WORK REQUIRED -
Give back exactly the lines of the material below, starting with the line with "WReverseControl (l c : nat)" and going on through the line with "option Duration) : op unit".

(INPUT RECORDS)

(* ===== verification/Handler.v ===== *)
(** * The connection handlers as programs (src/server/tunnel/server.go, reverse.go)

    Handlers run while other connections, loops and shutdown change the same
    server, so they are programs over the calls they make on shared components.
    [HandlerRun] gives the calls their meaning. *)

From S2P Require Import Prelude.
From S2P Require Import Programs.
From S2P Require Import GoStd.
From S2P Require Import Netaddr.
From S2P Require Import Protocol.
From S2P Require Import Passutil.
From S2P Require Import CertificateGate.
From S2P Require Import EventRing.
From S2P Require Import LogEntries.
From S2P Require Import ConfigData.
From S2P Require Import EntrySecurity.
From S2P Require Import FailTracker.
From S2P Require Import ServerConfig.
From S2P Require Import Authorization.
From S2P Require Import Server.

#[local] Open Scope Z_scope.

(** ** Calls *)

(** What a handler starts in a goroutine of its own. *)
Inductive worker :=
  | WAccepted (conn : nat) (acceptedAt : Time)
  | WReverseControl (l c : nat)
  | WReverseStream (conn inbound : nat) (release : onceToken string) (requestID : string) (req : OpenRequest).

(** How a wait for a channel, the end of a control, shutdown or a timer ends. *)
Inductive waited := waitReady | waitControlDone | waitCancelled | waitTimeout.

(** Each call with the type of its answer. Connections, listeners and controls
    are numbers. The gate and the TLS handshake answer with their error and the
    first bytes the client had sent. *)
Inductive op : Type → Type :=
  | OpNow : op Time
  | OpCancelled : op bool
  | OpLog (line : string) : op unit
  | OpNextRequestID : op string
  | OpBlockKind (ip : string) : op blockKindT
  | OpPermanentBlockedHit (ip : string) : op unit
  | OpAddFailure (ip : string) : op unit
  | OpAddProtocolFailure (ip : string) : op bool
  | OpCount (c : counter) (n : Z) : op unit
  | OpProtocolRejected (code : string) : op unit
  | OpEvent (e : RuntimeEvent) : op unit
  | OpRequestLog (e : RequestLogEntry) : op unit
  | OpFlowLog (e : FlowTrafficLogEntry) : op unit
  | OpEntryLog (e : EntryTrafficLogEntry) : op unit
  | OpDeadline (conn : nat) (which : deadlineKind) (timeout : option Duration) : op unit
  | OpRead (conn : nat) : op (result OpenRequest)
  | OpWrite (conn : nat) (resp : OpenResponse) : op (result unit)
  | OpClose (conn : nat) : op unit
  | OpKeepAlive (conn : nat) (period : Duration) : op unit
  | OpAcquireConn (ip : string) : op (onceToken string * bool * string)
  | OpConnectionRejected (reason : string) : op unit
  | OpTrackConn (conn : nat) (release : onceToken string) : op bool
  | OpGate (conn : nat) : op (option gateError * chars)
  | OpTLSHandshake (conn : nat) : op (option string * chars)
  | OpPassword (req : OpenRequest) : op (option (string * string * string))
  | OpActiveKey : op (option CredentialPublicKey)
  | OpAcquireStream (username : string) : op (onceToken string * bool)
  | OpReleaseStream (release : onceToken string) : op unit
  | OpDial (target : string) (timeout : Duration) : op (result nat)
  | OpProxy (left right : nat) (rate : Z) : op (Z * Z)
  | OpStartWorker (w : worker) : op bool
  | OpEnsureListener (addr : string) : op (result nat)
  | OpListenerAt (addr : string) : op (option nat)
  | OpListenerAddr (l : nat) : op string
  | OpNewControl (conn : nat) (requestID username clientID forwardName target : string) : op nat
  | OpAddControl (l c : nat) : op bool
  | OpCloseControl (c : nat) : op unit
  | OpRemoveControl (l c : nat) : op unit
  | OpPickControl (l : nat) : op (option nat)
  | OpNewStreamID : op (result string)
  | OpAddPending (l : nat) (streamID : string) (conn : nat) : op bool
  | OpTakePending (l : nat) (streamID : string) : op (option nat)
  | OpClosePending (l : nat) : op unit
  | OpCloseIfIdle (l : nat) : op unit
  | OpSendRequest (c : nat) (streamID : string) (timeout : Duration) : op waited
  | OpAwaitTaken (l : nat) (streamID : string) (c : nat) : op waited.

Abbreviation prog := (Programs.prog op).

(** ** The handlers *)

Section Handlers.
(** The configuration, its users by name, and the configured reverse listeners
    do not change while the server runs. *)
Variable cfg : Config.
Variable users : gmap string UserConfig.
Variable configuredReverse : gset string.

Definition sec : SecurityConfig := cfg_Security cfg.
Definition handshakeTimeout : Duration := seconds (sec_HandshakeTimeoutSec sec).
Definition reverseControlHeartbeatInterval : Duration := 15 * nsecond.
Definition reverseControlReadTimeout : Duration := 45 * nsecond.
Definition reverseControlWriteTimeout : Duration := 5 * nsecond.
Definition errUserStreamLimit : string := "too many concurrent streams for account".
Definition errNetClosed : string := "use of closed network connection".

(** [time.Since(start).Milliseconds()]. *)
Definition millisSince (start : Time) : prog Z :=
  now ← call OpNow; mret (Z.quot (now - start) 1000000).

(** An event about a request; [listenAddr] is left out of some. *)
Definition requestEvent (requestID kind res remoteIP : string) (req : OpenRequest)
    (listenAddr code message : string) (durationMS up down : Z) : RuntimeEvent :=
  mkRuntimeEvent "" requestID kind res remoteIP (rq_Username req) (rq_ClientID req) (rq_ForwardName req)
    (rq_Direction req) (rq_Target req) listenAddr code message durationMS up down.

(** The fields a caller of [flowTrafficEntry] sets afterwards. *)
Definition flow_with (e : FlowTrafficLogEntry) (listenAddr code message : string) (abnormal : bool)
    (durationMS up down : Z) : FlowTrafficLogEntry :=
  mkFlowTrafficLogEntry (ft_Time e) (ft_RequestID e) (ft_Event e) (ft_Kind e) (ft_Result e) (ft_RemoteIP e)
    (ft_Username e) (ft_ClientID e) (ft_ForwardName e) (ft_Direction e) (ft_Target e) listenAddr code message
    abnormal durationMS up down (ft_BytesTotal e) (ft_AverageBytesPerSec e) (ft_RateLimitBytesPerSec e)
    (ft_MaxConcurrentStreamsUser e).

(** ** Rejected connections (entry_security.go) *)

Definition rejectEntryProtocol (conn : nat) (remote localAddr : option string)
    (remoteIP requestID entryCode responseMessage : string) (countAuthFailed : bool) (durationMS : Z) : prog unit :=
  _ ← (if countAuthFailed then call (OpCount authFailed 1) else mret tt);
  _ ← call (OpProtocolRejected entryCode);
  permanentBlockCreated ← call (OpAddProtocolFailure remoteIP);
  _ ← (if permanentBlockCreated : bool then call (OpCount entryPermanentBlocksCreated 1) else mret tt);
  _ ← call (OpEntryLog (mkEntryTrafficLogEntry "" requestID "protocol_rejected" "rejected" (addrString remote)
              remoteIP (addrString localAddr) entryCode responseMessage true durationMS 0 0 permanentBlockCreated));
  if negb (String.eqb responseMessage "")
  then _ ← call (OpWrite conn (response false "bad_request" responseMessage)); mret tt
  else mret tt.

(** ** Reverse control and streams (reverse.go) *)

Definition registerReverseControl (conn : nat) (req : OpenRequest) (user : UserConfig) (requestID : string)
    : prog (result unit) :=
  let listenAddr := TrimSpace (rq_ListenAddr req) in
  if String.eqb listenAddr "" then mret (Err "reverse listen address is required")
  else if String.eqb (TrimSpace (rq_Target req)) "" then mret (Err "reverse target address is required")
  else if negb (isConfiguredReverseListener configuredReverse listenAddr)
  then mret (Err "reverse listen address is not configured on server")
  else match authorizeReverse cfg user listenAddr with
  | Err e => mret (Err e)
  | Ok _ =>
      rl ← call (OpEnsureListener listenAddr);
      match rl with
      | Err e => mret (Err e)
      | Ok rl =>
          control ← call (OpNewControl conn requestID (rq_Username req) (rq_ClientID req)
                            (rq_ForwardName req) (rq_Target req));
          added ← call (OpAddControl rl control);
          if negb added then mret (Err "reverse listen address is already activated")
          else
            _ ← call (OpKeepAlive conn reverseControlHeartbeatInterval);
            _ ← call (OpDeadline conn deadlineBoth None);
            key ← call OpActiveKey;
            written ← call (OpWrite conn (serverVersionResponse
              (mkOpenResponse true "ok" "reverse listen activated" "" "" "" key)));
            match written with
            | Err e =>
                _ ← call (OpCloseControl control); _ ← call (OpRemoveControl rl control); mret (Err e)
            | Ok _ =>
                started ← call (OpStartWorker (WReverseControl rl control));
                if negb started
                then _ ← call (OpCloseControl control); _ ← call (OpRemoveControl rl control);
                     mret (Err errNetClosed)
                else
                  _ ← call (OpEvent (requestEvent requestID "reverse_listen" "activated" "" req listenAddr "ok" ""
                              0 0 0));
                  mret (Ok tt)
            end
      end
  end.

(** How [registerReverseStream] returns: nil, [errUserStreamLimit] or another error. *)
Inductive registration := Registered | LimitReached | Refused (e : string).

Definition registerReverseStream (conn : nat) (req : OpenRequest) (user : UserConfig) (requestID : string)
    : prog registration :=
  let listenAddr := TrimSpace (rq_ListenAddr req) in
  let streamID := TrimSpace (rq_StreamID req) in
  if String.eqb listenAddr "" || String.eqb streamID "" then mret (Refused "reverse stream is invalid")
  else if negb (isConfiguredReverseListener configuredReverse listenAddr)
  then mret (Refused "reverse listen address is not configured on server")
  else match authorizeReverse cfg user listenAddr with
  | Err e => mret (Refused e)
  | Ok _ =>
      rl ← call (OpListenerAt listenAddr);
      match rl with
      | None => mret (Refused "reverse listen is not active")
      | Some rl =>
          inbound ← call (OpTakePending rl streamID);
          match inbound with
          | None => mret (Refused "reverse stream has expired")
          | Some inbound =>
              '(release, ok) ← call (OpAcquireStream (rq_Username req));
              if negb ok
              then _ ← call (OpCount userStreamLimitRejected 1); _ ← call (OpClose inbound);
                   _ ← call (OpCloseIfIdle rl); mret LimitReached
              else
                _ ← call (OpCloseIfIdle rl);
                _ ← call (OpKeepAlive conn reverseControlHeartbeatInterval);
                _ ← call (OpDeadline conn deadlineBoth None);
                written ← call (OpWrite conn (serverVersionResponse (response true "ok" "connected")));
                match written with
                | Err e => _ ← call (OpReleaseStream release); _ ← call (OpClose inbound); mret (Refused e)
                | Ok _ =>
                    started ← call (OpStartWorker (WReverseStream conn inbound release requestID req));
                    if negb started
                    then _ ← call (OpReleaseStream release); _ ← call (OpClose inbound); mret (Refused errNetClosed)
                    else mret Registered
                end
          end
      end
  end.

(End INPUT RECORDS)

TASK OUTPUT -
  | WReverseControl (l c : nat)
  | WReverseStream (conn inbound : nat) (release : onceToken string) (requestID : string) (req : OpenRequest).

(** How a wait for a channel, the end of a control, shutdown or a timer ends. *)
Inductive waited := waitReady | waitControlDone | waitCancelled | waitTimeout.

(** Each call with the type of its answer. Connections, listeners and controls
    are numbers. The gate and the TLS handshake answer with their error and the
    first bytes the client had sent. *)
Inductive op : Type → Type :=
  | OpNow : op Time
  | OpCancelled : op bool
  | OpLog (line : string) : op unit
  | OpNextRequestID : op string
  | OpBlockKind (ip : string) : op blockKindT
  | OpPermanentBlockedHit (ip : string) : op unit
  | OpAddFailure (ip : string) : op unit
  | OpAddProtocolFailure (ip : string) : op bool
  | OpCount (c : counter) (n : Z) : op unit
  | OpProtocolRejected (code : string) : op unit
  | OpEvent (e : RuntimeEvent) : op unit
  | OpRequestLog (e : RequestLogEntry) : op unit
  | OpFlowLog (e : FlowTrafficLogEntry) : op unit
  | OpEntryLog (e : EntryTrafficLogEntry) : op unit
  | OpDeadline (conn : nat) (which : deadlineKind) (timeout : option Duration) : op unit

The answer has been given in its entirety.